Use of soft-sensor-based MPCs in more-challenging environments is growing through a nonlinear approximating technology invented by Aspen Tech’s Turner in 2000. The problem encountered in nonlinear models, particularly black-box ones such as neural networks, is that the models may appear to be correct in certain regions but not at other operating points, he says. “Historically, nonlinear models that were accurate were ‘black boxes.’ More powerful nonlinear approximators, such as neural nets, have to be used in a pure advisory mode — outside of the controller — so that any potential unsafe conditions are not seen by the controller.”
Turner stresses that his technology is intrinsically safe and estimates it is in 300 to 500 models running globally, particularly in the bulk polymer industry. Conventional practice, he adds, is to use intrinsically safe models for control and that has meant relying on simple linear models or ones with transforms such as logarithms or quadratics. His model always matches the true direction of the process — e.g., it shows positive temperature gain if that is actually occurring — to prevent potentially unsafe control decisions.
Canada’s McMaster University, Hamilton, Ont., through its Academic Consortium, is working with Honeywell, says Morrison, to develop soft sensors that can handle multivariate analyses to detect general process abnormalities — for example, distillation column flooding or temperature excursions and even erroneous thermocouple readings in reboilers. “Multivariate uses principal-component analysis and could look at the outputs of hundreds of hard sensors and even soft sensors,” he says. What differentiates multivariate soft sensors from univariate ones is that the former looks at process quality, while the latter looks at product quality.
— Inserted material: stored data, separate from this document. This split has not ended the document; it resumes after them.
(** The success path of [getDetailedTvlApiResponse]: the four reads in the
    order they are started, the fill step seeking the configured ids and the
    three synthetic ones, the generator given the configured ids only. *)
Lemma getDetailedTvlApiResponse_success db c ts :
  db _ FindLatestTimestamp = Some ts ->
  negb (different (db _ (FindCountsForHash (aggregatedConfigHash c))) =? 0)
    && errorOnUnsyncedDetailedTvl (options c) = false ->
  let filled :=
    fillAllMissingAggregatedReports
      ((ReportProject.projectId <$> projects c)
         ++ [ProjectId_ALL; ProjectId_BRIDGES; ProjectId_LAYER2S])
      {| hourly := db _ (GetHourlyWithAnyType (getHourlyMinTimestamp ts));
         sixHourly := db _ (GetSixHourlyWithAnyType (getSixHourlyMinTimestamp ts));
         daily := db _ GetDailyWithAnyType |}
      ts in
  run db (getDetailedTvlApiResponse c)
  = (success
       (generateDetailedTvlApiResponse
          (groupByProjectIdAndTimestamp (filledHourlyReports filled))
          (groupByProjectIdAndTimestamp (filledSixHourlyReports filled))
          (groupByProjectIdAndTimestamp (filledDailyReports filled))
          (groupByProjectIdAndAssetType (db _ (ReportGetByTimestamp ts)))
          (ReportProject.projectId <$> projects c)),
     [issued (FindCountsForHash (aggregatedConfigHash c));
      issued FindLatestTimestamp;
      issued (GetHourlyWithAnyType (getHourlyMinTimestamp ts));
      issued (GetSixHourlyWithAnyType (getSixHourlyMinTimestamp ts));
      issued GetDailyWithAnyType;
      issued (ReportGetByTimestamp ts)]).
Proof.
  intros Hlatest Hgate. unfold getDetailedTvlApiResponse, getDataTimings. cbn.
  rewrite Hlatest. cbn. rewrite Hgate. reflexivity.
Qed.

(** Validation comes first in [getDetailedAssetTvlApiResponse]: an unknown
    asset or project ends the call before anything is awaited. *)
Lemma getDetailedAssetTvlApiResponse_invalid c projectId chainId assetId assetType :
  ~ knownAsset c assetId \/ ~ knownProject c projectId ->
  getDetailedAssetTvlApiResponse c projectId chainId assetId assetType
  = Ret (error INVALID_PROJECT_OR_ASSET).
Proof.
  unfold knownAsset, knownProject, getDetailedAssetTvlApiResponse.
  intros [Hbad|Hbad]; rewrite (find_None_unknown _ _ _ Hbad).
  - reflexivity.
  - by destruct (List.find _ (tokens c)).
Qed.

(** The outcome of [getDetailedAssetTvlApiResponse] once validation passed,
    guard by guard, with the queries it issued. *)
Lemma getDetailedAssetTvlApiResponse_cases db c projectId chainId assetId assetType :
  knownAsset c assetId -> knownProject c projectId ->
  let r := run db (getDetailedAssetTvlApiResponse c projectId chainId assetId assetType) in
  let timingQueries :=
    [issued (FindCountsForHash (aggregatedConfigHash c)); issued FindLatestTimestamp] in
  match db _ FindLatestTimestamp with
  | None => r = (error NO_DATA, timingQueries)
  | Some ts =>
    if negb (different (db _ (FindCountsForHash (aggregatedConfigHash c))) =? 0)
       && errorOnUnsyncedDetailedTvl (options c)
    then r = (error DATA_NOT_FULLY_SYNCED, timingQueries)
    else (exists d, r.1 = success d)
         /\ r.2 = timingQueries ++
              [issued (GetHourlyForDetailed projectId chainId assetId assetType
                         (getHourlyMinTimestamp ts));
               issued (GetSixHourlyForDetailed projectId chainId assetId assetType
                         (getSixHourlyMinTimestamp ts));
               issued (GetDailyForDetailed projectId chainId assetId assetType)]
  end.
Proof.
  unfold knownAsset, knownProject. intros Ha Hp.
  apply find_is_Some in Ha as [asset Ha]. apply find_is_Some in Hp as [project Hp].
  unfold getDetailedAssetTvlApiResponse. rewrite Ha, Hp.
  unfold getDataTimings. cbn.
  destruct (db _ FindLatestTimestamp) as [ts|]; cbn; [|reflexivity].
  destruct (negb _ && _); cbn; [reflexivity | eauto].
Qed.

(** C5 (amended): in each of the three public operations, once the earlier
    guards are passed (a latest timestamp exists and, for
    [getDetailedAssetTvlApiResponse], the asset and the project are known),
    unsynced data with [errorOnUnsyncedDetailedTvl = true] gives
    [DATA_NOT_FULLY_SYNCED]; with [errorOnUnsyncedDetailedTvl = false] and
    the same guards passed the operation succeeds, synced or not. *)
Theorem unsynced_gate db c ts :
  db _ FindLatestTimestamp = Some ts ->
  (isSynced (run db (getDataTimings c)).1 = false ->
   errorOnUnsyncedDetailedTvl (options c) = true ->
   (run db (getDetailedTvlApiResponse c)).1 = error DATA_NOT_FULLY_SYNCED
   /\ (run db (getProjectTokenBreakdownApiResponse c)).1 = error DATA_NOT_FULLY_SYNCED
   /\ forall projectId chainId assetId assetType,
        knownAsset c assetId -> knownProject c projectId ->
        (run db (getDetailedAssetTvlApiResponse c projectId chainId assetId assetType)).1
        = error DATA_NOT_FULLY_SYNCED)
  /\ (errorOnUnsyncedDetailedTvl (options c) = false ->
      (exists d, (run db (getDetailedTvlApiResponse c)).1 = success d)
      /\ (exists d, (run db (getProjectTokenBreakdownApiResponse c)).1 = success d)
      /\ forall projectId chainId assetId assetType,
           knownAsset c assetId -> knownProject c projectId ->
           exists d,
             (run db (getDetailedAssetTvlApiResponse c projectId chainId assetId assetType)).1
             = success d).
Proof.
  intros Hlatest.
  pose proof (getDetailedTvlApiResponse_cases db c) as Htvl.
  pose proof (getProjectTokenBreakdownApiResponse_cases db c) as Hbr.
  pose proof (getDetailedAssetTvlApiResponse_cases db c) as Hasset.
  rewrite run_getDataTimings. simpl isSynced.
  rewrite Hlatest in Htvl, Hbr. split.
  - intros Hunsynced Hflag. rewrite Hunsynced, Hflag in Htvl, Hbr. simpl in Htvl, Hbr.
    repeat split; [assumption..|].
    intros projectId chainId assetId assetType Ha Hp.
    specialize (Hasset projectId chainId assetId assetType Ha Hp).
    cbv zeta in Hasset. rewrite Hlatest, Hunsynced, Hflag in Hasset. simpl in Hasset.
    by rewrite Hasset.
  - intros Hflag. rewrite Hflag, andb_false_r in Htvl, Hbr.
    repeat split; [assumption..|].
    intros projectId chainId assetId assetType Ha Hp.
    specialize (Hasset projectId chainId assetId assetType Ha Hp).
    cbv zeta in Hasset. rewrite Hlatest, Hflag, andb_false_r in Hasset.
    apply Hasset.
Qed.

(** C6: a call to [getDetailedAssetTvlApiResponse] whose assetId is not in
    the token list, or whose projectId is not in the project list, is the
    finished computation [INVALID_PROJECT_OR_ASSET]: run against any storage
    state it returns that error and has issued no query. *)
Theorem invalid_project_or_asset_before_storage c projectId chainId assetId assetType :
  ~ knownAsset c assetId \/ ~ knownProject c projectId ->
  getDetailedAssetTvlApiResponse c projectId chainId assetId assetType
  = Ret (error INVALID_PROJECT_OR_ASSET)
  /\ forall db,
       run db (getDetailedAssetTvlApiResponse c projectId chainId assetId assetType)
       = (error INVALID_PROJECT_OR_ASSET, []).
Proof.
  intros Hbad.
  rewrite (getDetailedAssetTvlApiResponse_invalid _ _ _ _ _ Hbad). by split.
Qed.

(** C9 (amended): in [getDetailedTvlApiResponse] and
    [getProjectTokenBreakdownApiResponse], and in
    [getDetailedAssetTvlApiResponse] once the asset and the project are
    known (its validation comes before both checks), the [NO_DATA] check
    comes before the sync check: whenever the latest timestamp is undefined
    the result is [NO_DATA], whatever the mismatch count and the
    [errorOnUnsyncedDetailedTvl] option are; and in all three operations a
    result [DATA_NOT_FULLY_SYNCED] is only returned when a latest timestamp
    exists. *)
Theorem no_data_precedes_sync_check db c :
  (db _ FindLatestTimestamp = None ->
   (run db (getDetailedTvlApiResponse c)).1 = error NO_DATA
   /\ (run db (getProjectTokenBreakdownApiResponse c)).1 = error NO_DATA
   /\ forall projectId chainId assetId assetType,
        knownAsset c assetId -> knownProject c projectId ->
        (run db (getDetailedAssetTvlApiResponse c projectId chainId assetId assetType)).1
        = error NO_DATA)
  /\ ((run db (getDetailedTvlApiResponse c)).1 = error DATA_NOT_FULLY_SYNCED
      \/ (run db (getProjectTokenBreakdownApiResponse c)).1 = error DATA_NOT_FULLY_SYNCED
      \/ (exists projectId chainId assetId assetType,
            (run db (getDetailedAssetTvlApiResponse c projectId chainId assetId assetType)).1
            = error DATA_NOT_FULLY_SYNCED) ->
      exists ts, db _ FindLatestTimestamp = Some ts).
Proof.
  pose proof (getDetailedTvlApiResponse_cases db c) as Htvl.
  pose proof (getProjectTokenBreakdownApiResponse_cases db c) as Hbr.
  pose proof (getDetailedAssetTvlApiResponse_cases db c) as Hasset.
  split.
  - intros Hlatest. rewrite Hlatest in Htvl, Hbr. repeat split; [assumption..|].
    intros projectId chainId assetId assetType Ha Hp.
    specialize (Hasset projectId chainId assetId assetType Ha Hp).
    cbv zeta in Hasset. rewrite Hlatest in Hasset. by rewrite Hasset.
  - destruct (db _ FindLatestTimestamp) as [ts|] eqn:Hlatest; [eauto|].
    intros [Hr|[Hr|(projectId & chainId & assetId & assetType & Hr)]]; exfalso.
    + congruence.
    + congruence.
    + destruct (decide (knownAsset c assetId)) as [Ha|Ha];
        [destruct (decide (knownProject c projectId)) as [Hp|Hp]|].
      * specialize (Hasset projectId chainId assetId assetType Ha Hp).
        cbv zeta in Hasset. rewrite Hasset in Hr. discriminate.
      * rewrite getDetailedAssetTvlApiResponse_invalid in Hr by auto. discriminate.
      * rewrite getDetailedAssetTvlApiResponse_invalid in Hr by auto. discriminate.
Qed.

(** C10: [getDetailedAssetTvlApiResponse] validates the assetId and the
    projectId only.  For every chainId and every assetType a call with a
    known project and asset is not the validation error: it resolves the
    timings first and, when a latest timestamp exists and the sync guard
    lets it through, issues the three series queries with the chainId and
    assetType it was given and succeeds. *)
Theorem chain_and_type_not_validated db c projectId chainId assetId assetType :
  knownAsset c assetId -> knownProject c projectId ->
  let r := run db (getDetailedAssetTvlApiResponse c projectId chainId assetId assetType) in
  r.1 <> error INVALID_PROJECT_OR_ASSET
  /\ take 2 r.2
     = [issued (FindCountsForHash (aggregatedConfigHash c)); issued FindLatestTimestamp]
  /\ forall ts,
       db _ FindLatestTimestamp = Some ts ->
       isSynced (run db (getDataTimings c)).1 = true
       \/ errorOnUnsyncedDetailedTvl (options c) = false ->
       (exists d, r.1 = success d)
       /\ r.2 = [issued (FindCountsForHash (aggregatedConfigHash c));
                 issued FindLatestTimestamp;
                 issued (GetHourlyForDetailed projectId chainId assetId assetType
                           (getHourlyMinTimestamp ts));
                 issued (GetSixHourlyForDetailed projectId chainId assetId assetType
                           (getSixHourlyMinTimestamp ts));
                 issued (GetDailyForDetailed projectId chainId assetId assetType)].
Proof.
  intros Ha Hp r.
  pose proof (getDetailedAssetTvlApiResponse_cases db c projectId chainId assetId assetType
                Ha Hp) as Hasset.
  cbv zeta in Hasset. fold r in Hasset.
  rewrite run_getDataTimings. simpl isSynced.
  destruct (db _ FindLatestTimestamp) as [ts|].
  - destruct (negb _ && _) eqn:Hgate.
    + rewrite Hasset. simpl. split; [done|]. split; [done|].
      intros ts' _ [Hs|Hf]; exfalso.
      * rewrite Hs in Hgate. discriminate.
      * rewrite Hf, andb_false_r in Hgate. discriminate.
    + destruct Hasset as [[d Hd] Htrace]. rewrite Hd, Htrace. simpl.
      split; [done|]. split; [done|].
      intros ts' [= <-] _. eauto.
  - rewrite Hasset. simpl. split; [done|]. split; [done|]. intros ts' [=].
Qed.

End ControllerGuards.

(** C5, as stated, fails: with unsynced data (two mismatching rows) and
    [errorOnUnsyncedDetailedTvl = true], a call of
    [getDetailedAssetTvlApiResponse] for an unknown asset answers
    [INVALID_PROJECT_OR_ASSET], and when the storage layer reports no latest
    timestamp every operation answers [NO_DATA]; neither is
    [DATA_NOT_FULLY_SYNCED]. *)
Lemma unsynced_strict_other_errors :
  let c := sampleController true in
  let db :=
    statusOnly (H := unitHelpers) {| matching := 5; different := 2 |} (Some 1700000000) in
  let db' := statusOnly (H := unitHelpers) {| matching := 5; different := 2 |} None in
  errorOnUnsyncedDetailedTvl (options c) = true
  /\ isSynced (run db (getDataTimings c)).1 = false
  /\ (run db (getDetailedAssetTvlApiResponse c "arbitrum" 42161 "dai" EBV)).1
     = error INVALID_PROJECT_OR_ASSET
  /\ isSynced (run db' (getDataTimings c)).1 = false
  /\ (run db' (getDetailedTvlApiResponse c)).1 = error NO_DATA
  /\ (run db' (getProjectTokenBreakdownApiResponse c)).1 = error NO_DATA
  /\ (run db' (getDetailedAssetTvlApiResponse c "arbitrum" 42161 "usdc-usd-coin" EBV)).1
     = error NO_DATA.
Proof. repeat split. Qed.

Lemma unsynced_gate_witness :
  let db :=
    statusOnly (H := unitHelpers) {| matching := 5; different := 2 |} (Some 1700000000) in
  let c := sampleController true in
  (run db (getDetailedTvlApiResponse c)).1 = error DATA_NOT_FULLY_SYNCED
  /\ (run db (getProjectTokenBreakdownApiResponse c)).1 = error DATA_NOT_FULLY_SYNCED
  /\ (run db (getDetailedAssetTvlApiResponse c "arbitrum" 42161 "usdc-usd-coin" EBV)).1
     = error DATA_NOT_FULLY_SYNCED.
Proof.
  intros db c.
  destruct (proj1 (unsynced_gate (H := unitHelpers) db c 1700000000 eq_refl)
              eq_refl eq_refl) as (Htvl & Hbr & Hasset).
  split; [exact Htvl|]. split; [exact Hbr|].
  apply Hasset; compute_done.
Defined.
Users are specifying soft sensors more and more for control applications from the outset, Snyder says. “If it’s important enough for them to predict [a value with soft sensors], then it’s important enough for them to control.” He anticipates no quantum leap in soft-sensor technology in the next few years, but expects adoption of soft sensors to provide model-based predictions in a variety of new processes and industries, such as pharmaceuticals.
One overall trend is hard to miss: soft sensors will play an increasing role in automated controllers of whatever type.